- Published on
- • 9 min read
Building Progressive Data Loading with Google ADK: Adding Custom FastAPI Endpoints
Building Progressive Data Loading with Google ADK: Adding Custom FastAPI Endpoints
Google ADK provides a FastAPI server out of the box for agent interactions. But when I needed to add data enrichment with progressive loading—think Clay.com's satisfying progressive data fills—I realised ADK's standard endpoints weren't enough. I needed custom endpoints that could handle background jobs and stream real-time progress updates.
The Challenge: Research That Takes Time
My agent helps users find records. After searching, we have a list of 10-20 potential entries, but they're just basic records—company name, contact info, maybe a website URL. To make good decisions, users need enriched data: images, pricing, certifications, detailed profiles.

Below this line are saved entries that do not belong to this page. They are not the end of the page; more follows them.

(* ===== verification/_CoqProject ===== *)
-Q . S2P
Prelude.v
CString.v
Printf.v
Commands.v
Float32.v
Rounding.v
Transport.v
Payload.v
Driver.v
Codec.v
Exchange.v
Queries.v
Frequency.v
Refinement.v
Session.v
Contract.v
Simulation.v
Independence.v
Device.v
DeviceSession.v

Getting this data requires research across multiple sources. For each record:
- Research public web presence
- Extract relevant images and documentation
- Parse pricing information
- Identify certifications and requirements
This takes 5-15 seconds per record. For 20 records, that's up to 5 minutes. Users can't wait with a frozen loading spinner.
The Solution: Progressive Loading with SSE
Server-Sent Events (SSE) is a standard HTTP protocol for pushing real-time updates from server to client over a single long-lived connection. Unlike WebSockets (which are bidirectional), SSE is unidirectional—perfect for streaming progress updates where the client only needs to receive data, not send it back.
I built a system inspired by Clay.com's data enrichment UI:
- Start the enrichment job in the background
- Stream results to the frontend as each record completes
- Users see data populate progressively, not all-or-nothing
Architecture: Custom Endpoints on ADK's FastAPI Server
ADK generates a FastAPI server with standard agent endpoints. The key insight is that you can extend it with custom routers:
# runner_config.py
from google.adk.cli.fast_api import get_fast_api_app
# Create ADK's FastAPI app
app = get_fast_api_app(
agents_dir="my_agent",
web=False,
allow_origins=allowed_origins,
session_service_uri=database_url
)
# Add custom enrichment endpoints
from enrichment.endpoints import router as enrichment_router
app.include_router(enrichment_router)
print("API Server: Enrichment endpoints registered at /api/enrich")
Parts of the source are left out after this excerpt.